Thread overview
IFTI reflection would be nice
Jul 26, 2020
Adam D. Ruppe
Jul 26, 2020
Avrina
Jul 26, 2020
Adam D. Ruppe
Jul 26, 2020
Avrina
Jul 26, 2020
Stefan Koch
Jul 28, 2020
user1234
Jul 26, 2020
Jean-Louis Leroy
Jul 26, 2020
Adam D. Ruppe
Jul 30, 2020
Manu
July 26, 2020
Another useful thing to have would be "given this argument set to a function, give me the function that would be called".

This would do implicit function template instantiation and overload resolution, but yield the function instead of the return value.

Imagine:

void foo(int a) {}
void foo(string b) {}


I want to get the address of foo(string). How do you do that right now? Well, you have to loop over overloads and check the types. What a pain, but at least doable.

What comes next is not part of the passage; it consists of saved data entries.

(* ===== verification/PromTrigger.v ===== *)
(** * The Alertmanager trigger: internal/trigger/prom/client.go

    [tick] turns one poll into trigger signals, one per firing edge of an
    alert.  The HTTP exchange is its outcome: the status code and the decoded
    body, or an error.  Alert names are ASCII. *)

From stdpp Require Import options.
From S2P Require Import Prelude GoString GoTime.
Local Open Scope Z_scope.

Record Config := mkConfig {
  cfg_URL : string;
  PollInterval : Duration;
  Timeout : Duration;
  AlertNameFilter : list string;
}.
Record Client := mkClient {
  cl_cfg : Config;
  cl_seen : gset string;
  cl_queued : nat;
  cl_capacity : nat;
}.

Definition New (cfg : Config) (capacity : nat) : string + Client :=
  if PollInterval cfg <? 0 then inl "prom: negative PollInterval" else
  let p := if PollInterval cfg =? 0 then 30 * Second else PollInterval cfg in
  let p := if p <? 5 * Second then 5 * Second else p in
  let t := if Timeout cfg =? 0 then 10 * Second else Timeout cfg in
  inr (mkClient (mkConfig (cfg_URL cfg) p t (AlertNameFilter cfg)) ∅ 0 capacity).

Record alert := mkAlert {
  al_Fingerprint : string;
  al_State : string;
  al_Labels : gmap string string;
}.
Definition AlertName (a : alert) : string :=
  match al_Labels a !! "alertname" with Some n => n | None => al_Fingerprint a end.

Definition passesFilter (c : Client) (name : string) : bool :=
  match AlertNameFilter (cl_cfg c) with
  | [] => true
  | l => existsb (λ f, ToLower f =s? ToLower name) l
  end.

(** What [http.Client.Do] and the JSON decoder give. *)
Inductive Exchange := TransportError | HTTPStatus (code : Z) (decoded : option (list alert)).
Definition fetchAlerts (x : Exchange) : option (list alert) :=
  match x with
  | TransportError => None
  | HTTPStatus code decoded =>
      if negb (code / 100 =? 2) then None else
      match decoded with
      | None => None
      | Some raw => Some (List.filter (λ a, EqualFold (al_State a) "active") raw)
      end
  end.

(** One alert of the loop; the third component lists the fingerprints fired. *)
Definition fire (c : Client) (st : gset string * nat * list string) (a : alert) :=
  let '(seen, queued, fired) := st in
  if negb (passesFilter c (AlertName a)) then st
  else if bool_decide (al_Fingerprint a ∈ seen) then st
  else ({[al_Fingerprint a]} ∪ seen,
        if (queued <? cl_capacity c)%nat then S queued else queued,
        fired ++ [al_Fingerprint a]).

Definition tick (c : Client) (x : Exchange) : Client * list string :=
  match fetchAlerts x with
  | None => (c, [])
  | Some alerts =>
      let '(seen, queued, fired) := foldl (fire c) (cl_seen c, cl_queued c, []) alerts in
      let stillFiring : gset string := list_to_set (al_Fingerprint <$> alerts) in
      (mkClient (cl_cfg c) (filter (λ fp, fp ∈ stillFiring) seen) queued (cl_capacity c), fired)
  end.

(** [Run]: the ticks one after the other; nothing without a URL. *)
Fixpoint ticks (c : Client) (xs : list Exchange) : Client * list (list string) :=
  match xs with
  | [] => (c, [])
  | x :: xs =>
      let '(c, fired) := tick c x in
      let '(c, rest) := ticks c xs in (c, fired :: rest)
  end.
Definition Run (c : Client) (xs : list Exchange) : Client * list (list string) :=
  if cfg_URL (cl_cfg c) =s? "" then (c, []) else ticks c xs.

(** ** Firing edges *)

(** The fingerprints of the poll that may fire. *)
Definition wanted (c : Client) (alerts : list alert) : gset string :=
  list_to_set (al_Fingerprint <$> List.filter (λ a, passesFilter c (AlertName a)) alerts).

Lemma fire_all c alerts seen queued fired :
  let '(seen', _, fired') := foldl (fire c) (seen, queued, fired) alerts in
  seen' = wanted c alerts ∪ seen ∧
  ∃ new, fired' = fired ++ new ∧ NoDup new ∧ list_to_set new = wanted c alerts ∖ seen.
Proof.
  revert seen queued fired. induction alerts as [|a l IH]; intros seen queued fired.
  { split; [unfold wanted; set_solver|]. exists []. rewrite app_nil_r. split_and!; [done|constructor|]. unfold wanted. set_solver. }
  cbn [foldl]. unfold fire at 2. unfold wanted. cbn [List.filter].
  destruct (passesFilter c (AlertName a)); cbn [negb]; [|exact (IH seen queued fired)].
  rewrite fmap_cons. cbn [list_to_set]. case_bool_decide as Ha.
  - specialize (IH seen queued fired). destruct (foldl _ _ l) as [[seen' q'] fired'].
    destruct IH as (-> & new & -> & Hnd & Hnew). unfold wanted in *. split; [set_solver|].
    exists new. split_and!; [done|done|set_solver].
  - specialize (IH ({[al_Fingerprint a]} ∪ seen)
      (if (queued <? cl_capacity c)%nat then S queued else queued) (fired ++ [al_Fingerprint a])).
    destruct (foldl _ _ l) as [[seen' q'] fired']. destruct IH as (-> & new & -> & Hnd & Hnew).
    unfold wanted in *. split; [set_solver|]. exists (al_Fingerprint a :: new).
    rewrite <-app_assoc. split_and!; [done| |].
    + apply NoDup_cons. split; [|done]. rewrite <-(elem_of_list_to_set (C := gset string)), Hnew. set_solver.
    + cbn [list_to_set]. rewrite Hnew. apply set_eq. intros x. destruct (decide (x = al_Fingerprint a)); set_solver.
Qed.

Lemma fire_queue c alerts seen queued fired : (queued <= cl_capacity c)%nat →
  (queued <= (foldl (fire c) (seen, queued, fired) alerts).1.2 <= cl_capacity c)%nat.
Proof.
  revert seen queued fired. induction alerts as [|a l IH]; intros seen queued fired Hq; [simpl; lia|].
  cbn [foldl]. unfold fire at 2 4. destruct (negb _); [by apply IH|]. case_bool_decide; [by apply IH|].
  destruct (Nat.ltb_spec queued (cl_capacity c)); [|by apply IH].
  specialize (IH ({[al_Fingerprint a]} ∪ seen) (S queued) (fired ++ [al_Fingerprint a])). lia.
Qed.

(** What a poll wants against what the last one that succeeded wanted. *)
Fixpoint edges (c : Client) (before : gset string) (xs : list Exchange) : list (gset string) :=
  match xs with
  | [] => []
  | x :: xs =>
      match fetchAlerts x with
      | None => ∅ :: edges c before xs
      | Some alerts => wanted c alerts ∖ before :: edges c (wanted c alerts) xs
      end
  end.

(** Over any sequence of polls in which no poll names an alert of a
    fingerprint both inside and outside the filter, each tick fires, once
    each, exactly the wanted fingerprints that the last successful poll did
    not have: an alert fires again only after it was gone, and failed polls
    neither fire nor forget.  The queue never exceeds its capacity. *)
Theorem Run_edges c xs : cfg_URL (cl_cfg c) ≠ "" → (cl_queued c <= cl_capacity c)%nat →
  (∀ fp, fp ∈ cl_seen c → ∀ x alerts a, x ∈ xs → fetchAlerts x = Some alerts → a ∈ alerts →
    al_Fingerprint a = fp → passesFilter c (AlertName a) = true) →
  (∀ x y alerts alerts' a b, x ∈ xs → y ∈ xs → fetchAlerts x = Some alerts → fetchAlerts y = Some alerts' →
    a ∈ alerts → b ∈ alerts' → al_Fingerprint a = al_Fingerprint b →
    passesFilter c (AlertName a) = passesFilter c (AlertName b)) →
  let '(c', fired) := Run c xs in
  list_to_set <$> fired = edges c (cl_seen c) xs ∧ Forall (@NoDup string) fired ∧
  (cl_queued c' <= cl_capacity c')%nat.
Proof.
  intros Hurl Hq Hseen Hcons. unfold Run. rewrite bool_decide_eq_false_2 by done. clear Hurl.
  assert (Hpf : ∀ c' : Client, cl_cfg c' = cl_cfg c → ∀ n, passesFilter c' n = passesFilter c n).
  { intros c' E n. unfold passesFilter. by rewrite E. }
  assert (Hg : ∀ c', cl_cfg c' = cl_cfg c → (cl_queued c' <= cl_capacity c')%nat →
    (∀ fp, fp ∈ cl_seen c' → ∀ x alerts a, x ∈ xs → fetchAlerts x = Some alerts → a ∈ alerts →
      al_Fingerprint a = fp → passesFilter c (AlertName a) = true) →
    let '(c'', fired) := ticks c' xs in
    list_to_set <$> fired = edges c (cl_seen c') xs ∧ Forall (@NoDup string) fired ∧
    (cl_queued c'' <= cl_capacity c'')%nat); [|by apply Hg].
  clear Hq Hseen. induction xs as [|x xs IH]; intros c' Ec Hq Hseen; [by split_and!|].
  cbn [ticks edges]. unfold tick. destruct (fetchAlerts x) as [alerts|] eqn:Ex; cycle 1.
  { specialize (IH (λ y z ys zs a b Hy Hz, Hcons y z ys zs a b (list_elem_of_further _ _ _ Hy) (list_elem_of_further _ _ _ Hz)) c' Ec Hq
      (λ fp Hfp y ys a Hy, Hseen fp Hfp y ys a (list_elem_of_further _ _ _ Hy))).
    destruct (ticks c' xs) as [c'' fired]. destruct IH as (H1 & H2 & H3). rewrite fmap_cons, H1.
    split_and!; [done|by constructor; [constructor|]|done]. }
  pose proof (fire_all c' alerts (cl_seen c') (cl_queued c') []) as Hf.
  pose proof (fire_queue c' alerts (cl_seen c') (cl_queued c') [] Hq) as Hfq.
  destruct (foldl (fire c') _ alerts) as [[seen queued] fired0]. cbn [fst snd] in Hfq.
  destruct Hf as (-> & new & -> & Hnd & Hnew).
  assert (Hw : wanted c' alerts = wanted c alerts).
  { unfold wanted. do 2 f_equal. apply bfilter_ext. intros a _. by apply Hpf. }
  set (c1 := mkClient _ _ _ _).
  assert (Hs1 : cl_seen c1 = wanted c alerts).
  { unfold c1. cbn [cl_seen]. rewrite Hw. apply set_eq. intros fp. rewrite elem_of_filter, elem_of_list_to_set, elem_of_union.
    unfold wanted. rewrite elem_of_list_to_set, !list_elem_of_fmap. setoid_rewrite elem_of_bfilter. split.
    - intros ((a & -> & Ha) & [?|Hold]); [done|]. exists a. split_and!; [done| |done].
      eapply (Hseen _ Hold x alerts a); [by left|done..].
    - intros (a & -> & Hp & Ha). split; [by exists a|]. left. by exists a. }
  specialize (IH (λ y z ys zs a b Hy Hz, Hcons y z ys zs a b (list_elem_of_further _ _ _ Hy) (list_elem_of_further _ _ _ Hz))
    c1 Ec ltac:(cbn; lia)).
  rewrite Hs1 in IH. destruct (ticks c1 xs) as [c'' fired]. destruct IH as (H1 & H2 & H3).
  { intros fp Hfp y ys b Hy Hys Hb <-. unfold wanted in Hfp. apply elem_of_list_to_set, list_elem_of_fmap in Hfp as (a & E & [Hp Ha]%elem_of_bfilter).
    rewrite <-Hp. symmetry. eapply (Hcons x y alerts ys a b); [by left|by right|done..]. }
  rewrite fmap_cons, H1. cbn [app]. split_and!; [|by constructor|done]. by rewrite Hnew, Hw.
Qed.

(** ** Concrete polls *)

Definition sample_alert (fp : string) : alert := mkAlert fp "active" ∅.
Definition sample_client : Client :=
  mkClient (mkConfig "http://am:9093" (30 * Second) (10 * Second) []) ∅ 0 1.
Definition sample_polls : list Exchange :=
  [HTTPStatus 200 (Some [sample_alert "a"; sample_alert "b"]); HTTPStatus 503 None;
   HTTPStatus 200 (Some [sample_alert "b"]); HTTPStatus 200 (Some [sample_alert "a"; sample_alert "b"])].
(** [a] fires, goes, and fires again; the failed poll forgets nothing. *)
Example sample_fired : (Run sample_client sample_polls).2 = [["a"; "b"]; []; []; ["a"]].
Proof. vm_compute. reflexivity. Qed.

Lemma Run_edges_witness :
  let '(c', fired) := Run sample_client sample_polls in
  list_to_set <$> fired = edges sample_client ∅ sample_polls ∧ Forall (@NoDup string) fired ∧
  (cl_queued c' <= cl_capacity c')%nat.
Proof.
  apply (Run_edges sample_client sample_polls); [discriminate|apply Nat.leb_le; reflexivity| |].
  - intros fp Hfp. by apply elem_of_empty in Hfp.
  - intros. reflexivity.
Defined.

But wouldn't it be cool if you could do

&__functionOf(foo("foo"))

Where the __functionOf is the magic.


So far, this is kinda just a convenience, but now imagine the case of a template. Even if template reflection worked, you'd need to figure out the template arguments and that can be basically impossible given the conversions and specializations.

Then

&__functionOf(writeln("bar"))

for example would give a void function(string). There you can do `&writeln!string`


And in cases more complex than that, the compiler's logic need not be reimplemented in user cde.
July 26, 2020
On Sunday, 26 July 2020 at 13:20:40 UTC, Adam D. Ruppe wrote:
> Imagine:
>
> void foo(int a) {}
> void foo(string b) {}
>
>
> I want to get the address of foo(string). How do you do that right now? Well, you have to loop over overloads and check the types. What a pain, but at least doable.
>
> But wouldn't it be cool if you could do
>
> &__functionOf(foo("foo"))
>
> Where the __functionOf is the magic.

You can just use cast() right now to get the overload you want.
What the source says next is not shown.